**Entries shown:**

(** How the writes on the source stream end, from a fresh stream. *)
Inductive source_outcome (fs : filesystem) (cfg : config) (e : list string)
  : res unit -> Prop :=
| SourceWritten (l : list string) (contents : list (list ascii))
    (ws : list write) :
    input_files cfg = Some l ->
    read_all fs l = Some contents ->
    read_tables (tokens ws)
    = Some (tables_of (preserve_paths cfg) l contents) ->
    source_outcome fs cfg e (Ok tt (mkOut ws e))
| SourceStopped (pre rest : list string) (path : string)
    (contents : list (list ascii)) (w1 ws : list write) :
    input_files cfg = Some (pre ++ path :: rest) ->
    read_all fs pre = Some contents ->
    fs path = None ->
    appends (generate_file_list (Some (pre ++ path :: rest))
               (preserve_paths cfg)) w1 ->
    source_outcome fs cfg e
      (Exit 1 (mkOut ([Text ("#include <stdlib.h>" ++ LF
                               ++ "#include <string.h>" ++ LF)]
                        ++ w1 ++ ws)
                 (e ++ [could_not_open path])))
| SourceUndefined (ws : list write) :
    input_files cfg = None ->
    source_outcome fs cfg e (Undefined (mkOut ws e)).


(** A machine on which [files.h] cannot be written. *)
Definition header_locked_world : world :=
  mkWorld scenario_files (fun p => negb (String.eqb p "files.h")) true.

(** A C identifier: a letter or an underscore, then letters, digits and
    underscores. *)
Fixpoint ident_chars (s : string) : bool :=
  match s with
  | EmptyString => true
  | String c rest => (is_letter c || is_digit c) && ident_chars rest
  end.

Definition is_identifier (s : string) : bool :=
  match s with
  | EmptyString => false
  | String c rest => is_letter c && ident_chars rest
  end.

(** The tokens of [const char* name(const char* filename, size_t* length)]. *)
Definition signature_tokens (name : string) : list token :=
  [TIdent "const"; TIdent "char"; TPunct "*"; TIdent name; TPunct "(";
   TIdent "const"; TIdent "char"; TPunct "*"; TIdent "filename"; TPunct ",";
   TIdent "size_t"; TPunct "*"; TIdent "length"; TPunct ")"].

(** Whether the text [s] holds a line break. *)
Fixpoint has_newline (s : string) : bool :=
  match s with
  | EmptyString => false
  | String c rest => (code c =? 10)%N || has_newline rest
  end.

(** The hex literals per line of output.  [hex_rows cur ws] follows the
    calls [ws] from a line that holds [cur] literals already: it gives the
    number of literals on each line that [ws] ends, and on the line it
    leaves open.  A comment call ends its line. *)
Fixpoint hex_rows (cur : nat) (ws : list write) : list nat * nat :=
  match ws with
  | [] => ([], cur)
  | Hex _ :: rest => hex_rows (S cur) rest
  | Zu _ :: rest => hex_rows cur rest
  | Text s :: rest =>
      if has_newline s
      then let (rows, c) := hex_rows 0 rest in (cur :: rows, c)
      else hex_rows cur rest
  | Comment _ :: rest => let (rows, c) := hex_rows 0 rest in (cur :: rows, c)
  end.


(* ################################################################## *)
(** * Properties *)

(* ================================================================== *)
(** * Properties of [generate_define_name] *)

Lemma define_char_cases (c : ascii) :
  (in_range "A" "Z" c = true /\ define_char c = c)
  \/ (in_range "a" "z" c = true /\ in_range "A" "Z" (define_char c) = true
      /\ (code (define_char c) - code "A" = code c - code "a")%N)
  \/ (in_range "A" "Z" c = false /\ in_range "a" "z" c = false
      /\ define_char c = "_"%char).
Proof.
  destruct c as [[] [] [] [] [] [] [] []]; vm_compute; intuition congruence.
Qed.

Lemma generate_define_name_length (filename : string) :
  String.length (generate_define_name filename) = String.length filename.
Proof.
  induction filename as [|c rest IH]; simpl; [reflexivity | now rewrite IH].
Qed.

Lemma generate_define_name_get (filename : string) (i : nat) :
  String.get i (generate_define_name filename)
  = option_map define_char (String.get i filename).
Proof.
  revert i; induction filename as [|c rest IH]; intros i; simpl.
  - reflexivity.
  - destruct i as [|i]; simpl; [reflexivity | apply IH].
Qed.

(** C4, as stated, fails: a digit of the header name does not pass through;
    [generate_define_name] turns it into an underscore, like every character
    that is not a letter. *)
Lemma define_name_digit_replaced :
  generate_define_name "a1.h" = "A__H"
  /\ generate_define_name "a1.h" <> guard_with_digits "a1.h".
Proof.
  split; [reflexivity | vm_compute; discriminate].
Qed.

(** C4, amended: the include-guard token has one character per character of
    the header name; an uppercase letter is kept, a lowercase letter becomes
    the uppercase letter at the same place in the alphabet, and every other
    character, digits included, becomes an underscore; so the token holds
    uppercase ASCII letters and underscores only. *)
Theorem define_name_letters_and_underscores
    (filename : string) (i : nat) (c : ascii)
    (Hc : String.get i filename = Some c) :
  String.length (generate_define_name filename) = String.length filename
  /\ exists r : ascii,
       String.get i (generate_define_name filename) = Some r
       /\ (in_range "A" "Z" r = true \/ r = "_"%char)
       /\ (in_range "A" "Z" c = true -> r = c)
       /\ (in_range "a" "z" c = true ->
           in_range "A" "Z" r = true
           /\ (code r - code "A" = code c - code "a")%N)
       /\ (in_range "A" "Z" c = false -> in_range "a" "z" c = false ->
           r = "_"%char).
Proof.
  split; [apply generate_define_name_length|].
  exists (define_char c).
  rewrite generate_define_name_get, Hc. split; [reflexivity|].
  destruct (define_char_cases c) as [[Hu He] | [[Hl [Hr Hp]] | [Hu [Hl He]]]].
  - rewrite He. repeat split; auto; intros; try congruence.
    destruct c as [[] [] [] [] [] [] [] []]; vm_compute in *; congruence.
  - repeat split; auto; intros; try congruence.
    destruct c as [[] [] [] [] [] [] [] []]; vm_compute in *; congruence.
  - rewrite He. repeat split; auto; intros; congruence.
Qed.

Lemma define_name_letters_and_underscores_witness :
  String.get 1 "a1.h" = Some "1"%char
  /\ String.length (generate_define_name "a1.h") = String.length "a1.h"
  /\ exists r : ascii,
       String.get 1 (generate_define_name "a1.h") = Some r
       /\ (in_range "A" "Z" r = true \/ r = "_"%char)
       /\ (in_range "A" "Z" "1" = true -> r = "1"%char)
       /\ (in_range "a" "z" "1" = true ->
           in_range "A" "Z" r = true
           /\ (code r - code "A" = code "1" - code "a")%N)
       /\ (in_range "A" "Z" "1" = false -> in_range "a" "z" "1" = false ->
           r = "_"%char).
Proof.
  split; [reflexivity|].
  apply (define_name_letters_and_underscores "a1.h" 1 "1"%char).
  reflexivity.
Defined.

(* ================================================================== *)
(** * Computations that only write *)

Lemma appends_ret : appends (ret tt) [].
Proof. intros [f e]. unfold ret. simpl. now rewrite app_nil_r. Qed.

Lemma appends_put (w : write) : appends (put w) [w].
Proof. intros o. reflexivity. Qed.

Lemma appends_fprintf (s : string) : appends (fprintf s) [Text s].
Proof. apply appends_put. Qed.

Lemma appends_output_hex (c : ascii) : appends (output_hex c) [Hex c].
Proof. apply appends_put. Qed.

Lemma appends_bind (m k : W unit) (ws ws' : list write) :
  appends m ws -> appends k ws' -> appends (m ;; k) (ws ++ ws').
Proof.
  intros Hm Hk o. unfold bind. rewrite Hm, Hk. simpl. now rewrite app_assoc.
Qed.

Lemma appends_when (b : bool) (m : W unit) (ws : list write) :
  appends m ws -> appends (when b m) (if b then ws else []).
Proof. destruct b; simpl; [easy | intros _; apply appends_ret]. Qed.

(** When the first computation only writes, the second one decides. *)
Lemma bind_appends {B} (m : W unit) (k : W B) (ws : list write) (o : out) :
  appends m ws -> (m ;; k) o = k (mkOut (fd o ++ ws) (err o)).
Proof. intros Hm. unfold bind. now rewrite Hm. Qed.

Create HintDb appends.

#[global] Hint Resolve appends_ret appends_put appends_fprintf
  appends_output_hex appends_bind appends_when : appends.

(* ================================================================== *)
(** * Tokens of the calls the emitters make *)

Lemma tokens_app (a b : list write) : tokens (a ++ b) = tokens a ++ tokens b.
Proof. apply flat_map_app. Qed.

(** ["0x%02X"] prints a constant whose value is the byte. *)
Lemma lex_hex_literal (c : ascii) : lex (hex_literal c) = [TNum (N_of_ascii c)].
Proof. destruct c as [[] [] [] [] [] [] [] []]; vm_compute; reflexivity. Qed.

Lemma tokens_hex (c : ascii) : tokens_of_write (Hex c) = [TNum (N_of_ascii c)].
Proof. apply lex_hex_literal. Qed.

(** Decimal digits, read from the left with [acc] the value so far. *)
Lemma lex_decimal_digits (d : Decimal.uint) (acc : positive) :
  lex_from (LNum 10 (Npos acc)) (NilEmpty.string_of_uint d)
  = [TNum (Npos (Pos.of_uint_acc d acc))].
Proof.
  revert acc; induction d as [|d IHd|d IHd|d IHd|d IHd|d IHd|d IHd|d IHd|d IHd
                                |d IHd|d IHd]; intros acc;
    [reflexivity | ..];
    cbn [NilEmpty.string_of_uint lex_from Pos.of_uint_acc];
    match goal with
    | |- context [lex_step (LNum 10 (Npos acc)) ?c] =>
        let v := eval vm_compute in (digit_value 10 c) in
        match v with
        | Some ?k =>
            change (lex_step (LNum 10 (Npos acc)) c)
              with (@nil token, LNum 10 (Npos acc * 10 + k))
        end
    end;
    cbn [app];
    match goal with
    | |- lex_from (LNum 10 ?n) _ = [TNum (Npos (Pos.of_uint_acc _ ?p))] =>
        replace n with (Npos p) by lia
    end;
    apply IHd.
Qed.

Lemma unorm_fixed_zero (d : Decimal.uint) :
  Decimal.unorm (Decimal.D0 d) = Decimal.D0 d -> d = Decimal.Nil.
Proof.
  rewrite DecimalFacts.unorm_D0. unfold Decimal.unorm.
  destruct (Decimal.nzhead d) eqn:E; intros H; try discriminate.
  - now inversion H.
  - exfalso. apply (DecimalFacts.nzhead_nonzero d u). congruence.
Qed.

(** ["%zu"] prints a constant whose value is the number. *)
Lemma lex_decimal (n : N) : lex (TAB ++ decimal n) = [TNum n].
Proof.
  unfold decimal.
  assert (Hn : Decimal.unorm (N.to_uint n) = N.to_uint n).
  { rewrite <- (DecimalN.Unsigned.to_of (N.to_uint n)).
    now rewrite DecimalN.Unsigned.of_to. }
  rewrite <- (DecimalN.Unsigned.of_to n) at 2.
  destruct (N.to_uint n) as [|d|d|d|d|d|d|d|d|d|d] eqn:E.
  - discriminate Hn.
  - apply unorm_fixed_zero in Hn. subst d. reflexivity.
  - change (lex (TAB ++ NilEmpty.string_of_uint (Decimal.D1 d)))
      with (lex_from (LNum 10 1) (NilEmpty.string_of_uint d)).
    now rewrite lex_decimal_digits.
  - change (lex (TAB ++ NilEmpty.string_of_uint (Decimal.D2 d)))
      with (lex_from (LNum 10 2) (NilEmpty.string_of_uint d)).
    now rewrite lex_decimal_digits.
  - change (lex (TAB ++ NilEmpty.string_of_uint (Decimal.D3 d)))
      with (lex_from (LNum 10 3) (NilEmpty.string_of_uint d)).
    now rewrite lex_decimal_digits.
  - change (lex (TAB ++ NilEmpty.string_of_uint (Decimal.D4 d)))
      with (lex_from (LNum 10 4) (NilEmpty.string_of_uint d)).
    now rewrite lex_decimal_digits.
  - change (lex (TAB ++ NilEmpty.string_of_uint (Decimal.D5 d)))
      with (lex_from (LNum 10 5) (NilEmpty.string_of_uint d)).
    now rewrite lex_decimal_digits.
  - change (lex (TAB ++ NilEmpty.string_of_uint (Decimal.D6 d)))
      with (lex_from (LNum 10 6) (NilEmpty.string_of_uint d)).
    now rewrite lex_decimal_digits.
  - change (lex (TAB ++ NilEmpty.string_of_uint (Decimal.D7 d)))
      with (lex_from (LNum 10 7) (NilEmpty.string_of_uint d)).
    now rewrite lex_decimal_digits.
  - change (lex (TAB ++ NilEmpty.string_of_uint (Decimal.D8 d)))
      with (lex_from (LNum 10 8) (NilEmpty.string_of_uint d)).
    now rewrite lex_decimal_digits.
  - change (lex (TAB ++ NilEmpty.string_of_uint (Decimal.D9 d)))
      with (lex_from (LNum 10 9) (NilEmpty.string_of_uint d)).
    now rewrite lex_decimal_digits.
Qed.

**Work to complete:**
Above are some records; copy exactly the lines from the one with "match ws with" through the one with "revert i; induction", both included, and no others.

**Reply to the exercise:**
  match ws with
  | [] => ([], cur)
  | Hex _ :: rest => hex_rows (S cur) rest
  | Zu _ :: rest => hex_rows cur rest
  | Text s :: rest =>
      if has_newline s
      then let (rows, c) := hex_rows 0 rest in (cur :: rows, c)
      else hex_rows cur rest
  | Comment _ :: rest => let (rows, c) := hex_rows 0 rest in (cur :: rows, c)
  end.


(* ################################################################## *)
(** * Properties *)

(* ================================================================== *)
(** * Properties of [generate_define_name] *)

Lemma define_char_cases (c : ascii) :
  (in_range "A" "Z" c = true /\ define_char c = c)
  \/ (in_range "a" "z" c = true /\ in_range "A" "Z" (define_char c) = true
      /\ (code (define_char c) - code "A" = code c - code "a")%N)
  \/ (in_range "A" "Z" c = false /\ in_range "a" "z" c = false
      /\ define_char c = "_"%char).
Proof.
  destruct c as [[] [] [] [] [] [] [] []]; vm_compute; intuition congruence.
Qed.

Lemma generate_define_name_length (filename : string) :
  String.length (generate_define_name filename) = String.length filename.
Proof.
  induction filename as [|c rest IH]; simpl; [reflexivity | now rewrite IH].
Qed.

Lemma generate_define_name_get (filename : string) (i : nat) :
  String.get i (generate_define_name filename)
  = option_map define_char (String.get i filename).
Proof.
  revert i; induction filename as [|c rest IH]; intros i; simpl.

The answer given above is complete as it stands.